Other antidepressants:
Newer antidepressants have been used to treat depression in CFS patients, although non-depressed CFS patients receiving treatment with serotonin reuptake inhibitors have been found by some health care providers to benefit from this treatment as well or better than depressed patients. Examples of antidepressants used to treat patients with CFS include serotonin reuptake inhibitors, such as fluoxetine (Prozac), sertraline (Zoloft), and paroxetine (Paxil); venlafaxine (Effexor); trazodone (Desyrel); and bupropion (Wellbutrin). A number of adverse reactions, varying with the specific drug, may be experienced, but include agitation, sleep disturbances, and increased fatigue.
Anxiolytic agents:
Anxiolytic agents may be used to treat symptoms of anxiety in CFS patients. Examples include alprazolam (Xanax) and lorazepam (Ativan). Clonazepam (Klonopin) is another member of this family of drugs that is used to control exaggerated nervous systems problems such as vertigo, burning or exaggerated tenderness in the skin, and “nervous” limb movements, may also be useful. However, they should not be used in the general treatment of CFS. Common adverse reactions include sedation, amnesia, and symptoms accompanying acute withdrawal (insomnia, abdominal and muscle cramps, vomiting, sweating, tremors, and convulsions).
Stimulants:
Fatigue by itself is not a good indication for symptomatic therapy. However, if the fatigue represents lethargy or daytime sleepiness, treatment may be indicated. Trials of a wakefulness agent, modofanil (Provigil), have been completed, but the results have not yet been published. In a small group of patients with excessive sleepiness, the drug decreased symptoms compared with placebo. This drug is currently indicated only with the diagnoses of narcolepsy and excess daytime sleepiness when identified by the proper sleep studies.
Antimicrobials:
An infectious cause for CFS has not been identified, and antibiotics, antivirals, and antifungal agents should not be prescribed for treatment of CFS, unless the patient has been diagnosed with a concurrent infection. A controlled trial of the antiviral drug acyclovir found no benefit for the treatment of patients with CFS. Indiscriminant use of antimicrobials can have a myriad of adverse effects, including increasing the risk for resistant organisms.
Anti-allergy therapy:
Some CFS patients have histories of allergy, and these symptoms may flare periodically. Non-sedating antihistamines may be helpful for CFS patients with allergies. Examples include desloratadine (Clarinex), fexofenadine (Allegra), and ceterizine (Zyrtec). However, anti-allergy therapy has no efficacy in the treatment of CFS itself. Some of the more common adverse reactions associated with use of these medications include drowsiness, fatigue, and headache. Sedating antihistamines such as benadryl can also be of benefit to patients at bedtime. The tricyclic antidepressants mentioned above also have potent antihistamine effects.

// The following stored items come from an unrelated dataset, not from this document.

Lemma event_step s processed d w mem : input_ok s -> allowed (OpEvent processed d w) mem s ->
  exists s', note_slave processed d w s = Some s' /\ input_ok s'.
Proof.
  intros Ok (Hd & Hw & v & Hv & Hs). pose proof Ok as (H & L & T). pose proof (frame_wired s H) as W. unfold note_slave.
  assert (exists m, GetMaster d w s = Some m /\ (m = 0 \/ exists mv, heap s !! m = Some mv /\ IsMaster mv = true)) as (m & -> & Hm).
  { destruct (wi_slaves s W d v Hv Hs) as [E|E]; [exists 0; split; [by apply (GetMaster_alone s d v)|by left]|].
    destruct (GetMaster_attached s d v W Hv Hs E) as (Ga & Gp & Gk). destruct (wi_masters s W) as (p & k & Hp & Hk & [T1 _] & T2 & _).
    assert (IsMaster p = true /\ IsMaster k = true) as [Mp Mk] by (unfold IsMaster; by rewrite T1, T2).
    destruct Hw as [->|[->| ->]]; [exists (master (links v))|exists (pointer s)|exists (keyboard s)]; (split; [done|right]); [|by exists p|by exists k].
    destruct E as [-> | ->]; [by exists p|by exists k]. }
  cbn [mbind option_bind]. destruct (Z.eqb_spec m 0) as [->|Hm0]; [by exists s|]. destruct Hm as [?|(mv & Hmv & Im)]; [done|].
  rewrite (upd_links m _ s mv Hmv). eexists. split; [reflexivity|].
  set (a := if processed then d else lastSlave (links mv)). set (b := if processed then last_slave (links mv) else d).
  set (s' := set_heap _ s). assert (frame_of s' = told_frame (frame_of s) m (core_of mv) a b) as F.
  { unfold s'. rewrite frame_insert, core_links. unfold told_frame, a, b. by destruct processed. }
  pose proof (frame_heap s m mv Hmv) as Hc. apply (same_ok s); [done| |by apply typed_links|].
  - rewrite F. apply told_ok; [done|done|done|]. intros x Hx.
    assert (x = d \/ x = lastSlave (links mv) \/ x = last_slave (links mv)) as [->|Hl] by (unfold a, b in Hx; destruct processed, Hx as [-> | ->]; auto).
    + right. split; [|done]. exists (core_of v). split; [by apply frame_heap|done].
    + by apply (fo_last _ H m (core_of mv)).
  - rewrite F. by apply (owners_insert _ _ m (core_of mv) (c_set_links (with_last a b (links mv)) (core_of mv))).
Qed.

(** ** Runs and the claims *)

Section runs.
Context (screen : Z * Z) (down key_down : Z -> Z -> bool).

Lemma step_ok o mem ans s : input_ok s -> fresh mem s -> allowed o mem s ->
  exists s', dev_step screen down key_down o (set_memory mem ans s) = Some s' /\ input_ok s'.
Proof.
  intros (H & L & T) Hf Ha. assert (input_ok (set_memory mem ans s)) as Ok by done.
  destruct o as [[]|i b|i m|i|p d w].
  - by apply (stylus_step_on screen down key_down (set_memory mem ans s) mem).
  - by apply (stylus_step_off screen down key_down (set_memory mem ans s)).
  - by apply (enabled_step screen down key_down (set_memory mem ans s)).
  - by apply (attach_step screen down key_down (set_memory mem ans s)).
  - by apply (detach_step screen down key_down (set_memory mem ans s) i mem).
  - by apply (event_step (set_memory mem ans s) p d w mem).
Qed.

Antihypotensive/antitachycardia therapy:
CFS does not respond to treatment with antihypotensive or antitachycardic drugs and general use of such medications may be harmful. However, such medications may be useful in specific circumstances. For example, fludrocortisone (Florinef) has been prescribed for CFS patients who have had a positive tilt table test. However controlled studies have not found Florinef alone effective in the general treatment of CFS patients. Beta blockers such as atenolol (Tenormin) have also been prescribed for patients with orthostatic hypotension. Midodrine (Proamatine), an agent that directly increases blood pressure, may be useful in selected patients identified by an abnormal tilt test. Increased salt and water intake is also recommended for these patients but should be done only under supervision of a health care provider. Adverse reactions include elevated blood pressure and fluid retention.